New therapeutic approaches are needed to regulate inflammation and control monocyte recruitment in acute respiratory distress syndrome (ARDS). Excessive monocyte influx into the alveolar space can exacerbate lung damage, worsening patient outcomes. Delaying or reducing monocyte recruitment into the alveoli space after the injury has been proposed as a strategy to balance the inflammatory response and mitigate lung damage. In the present study, we assessed the possible role of the CCL2-CCR2 axis as a therapy for controlling acute lung injury after the initial neutrophil-driven influx. We administered a CCL2-antibody (CCL2-Ab) or a CCR2-antagonist (CCR2-Ant) locally into the lung following lung injury induced by HCl/LPS instillation. Our results show that after 24 h, both treatments transiently reduced monocyte infiltration into the bronchoalveolar space. After 72 h, neither CCL2-Ab nor CCR2-Ant sustained a reduced monocyte infiltration or significantly alleviated alveolar or lung inflammation.
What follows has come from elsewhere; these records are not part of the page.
(** The loop fills the room of the numeral from the right. *)
Lemma ll2string_loop_spec fuel v p m r :
  0 <= v < 100 ^ Z.of_nat (S fuel) -> zlen m = zlen (udec v) -> zlen p + zlen m < INT_MAX ->
  ll2string_loop (S fuel) (p ++ m ++ r) (zlen p + zlen m - 1) v = Some (p ++ udec v ++ r).
Proof.
  revert v m r. induction fuel as [|fuel IH]; intros v m r Hv Hm Hp; pose proof (zlen_nonneg p).
  all: rewrite ll2string_loop_eq.
  all: destruct (Z.lt_ge_cases v 10) as [Hs|Hb];
    [rewrite (proj2 (Z.leb_gt 100 v)), (proj2 (Z.ltb_lt v 10)) by lia;
     rewrite udec_small in Hm |- * by lia; destruct m as [|x [|? ?]]; try (exfalso; zlia);
     change (zlen [x]) with 1; replace (zlen p + 1 - 1) with (zlen p) by lia;
     apply zwrite_one|].
  all: destruct (udec_pair v Hb) as (l & E & H1 & H2); rewrite E in Hm |- *;
    destruct (exists_last (l := m)) as (m1 & y & ->); [intros ->; zlia|];
    destruct (exists_last (l := m1)) as (m0 & x & ->); [intros ->; zlia|];
    rewrite !zlen_app in *; change (zlen [x]) with 1 in *; change (zlen [y]) with 1 in *;
    change (zlen [?a; ?b]) with 2 in *;
    rewrite <- !app_assoc; cbn [app]; rewrite (app_assoc p m0);
    replace (zlen p + (zlen m0 + 1 + 1) - 1) with (zlen (p ++ m0) + 1) by (rewrite zlen_app; lia);
    pose proof (zlen_nonneg m0).
  - rewrite (proj2 (Z.leb_gt 100 v)), (proj2 (Z.ltb_ge v 10)) by (simpl in Hv; lia).
    simpl in Hv. rewrite (Z.mod_small v 100) in * by lia. rewrite H2 in * by lia.
    rewrite put_pair_spec by (rewrite ?zlen_app; lia).
    destruct m0; [|exfalso; zlia]. by rewrite app_nil_r.
  - destruct (Z.leb_spec 100 v) as [Hc|Hc].
    + rewrite put_pair_spec by (rewrite ?zlen_app; try apply Z.mod_pos_bound; lia).
      cbn [mbind option_bind]. rewrite H1 in * by done.
      assert (v mod 100 mod 10 = v mod 10) as ->
        by by (apply Z.mod_mod_divide; exists 10).
      rewrite u32_small by (rewrite zlen_app; pose proof (zlen_udec_pos (v / 100)); 
         assert (0 <= v / 100) by (apply Z.div_pos; lia); width_lia).
      rewrite <- app_assoc.
      replace (zlen (p ++ m0) + 1 - 2) with (zlen p + zlen m0 - 1) by (rewrite zlen_app; lia).
      rewrite IH; [done| |zlia|zlia].
      split; [apply Z.div_pos; lia|apply Z.div_lt_upper_bound; [lia|]].
      rewrite Nat2Z.inj_succ, Z.pow_succ_r in Hv by lia. lia.
    + rewrite (proj2 (Z.ltb_ge v 10)) by lia. rewrite H2 in * by lia.
      rewrite (Z.mod_small v 100) in * by lia.
      rewrite put_pair_spec by (rewrite ?zlen_app; lia).
      destruct m0; [|exfalso; zlia]. by rewrite app_nil_r.
Qed.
CCR2-Ant prevented an increase of alveolar permeability, but neither of both treatments, CCL2-Ab nor CCR2-Ant, improved lung damage or function. Our findings indicate that blocking the CCL2-CCR2 axis to control monocyte trafficking at early stages of lung injury is insufficient to control inflammation or prevent disease progression. These results highlight the complexity of ARDS pathophysiology and suggest that alternative strategies may be required to effectively modulate monocyte-driven lung inflammation.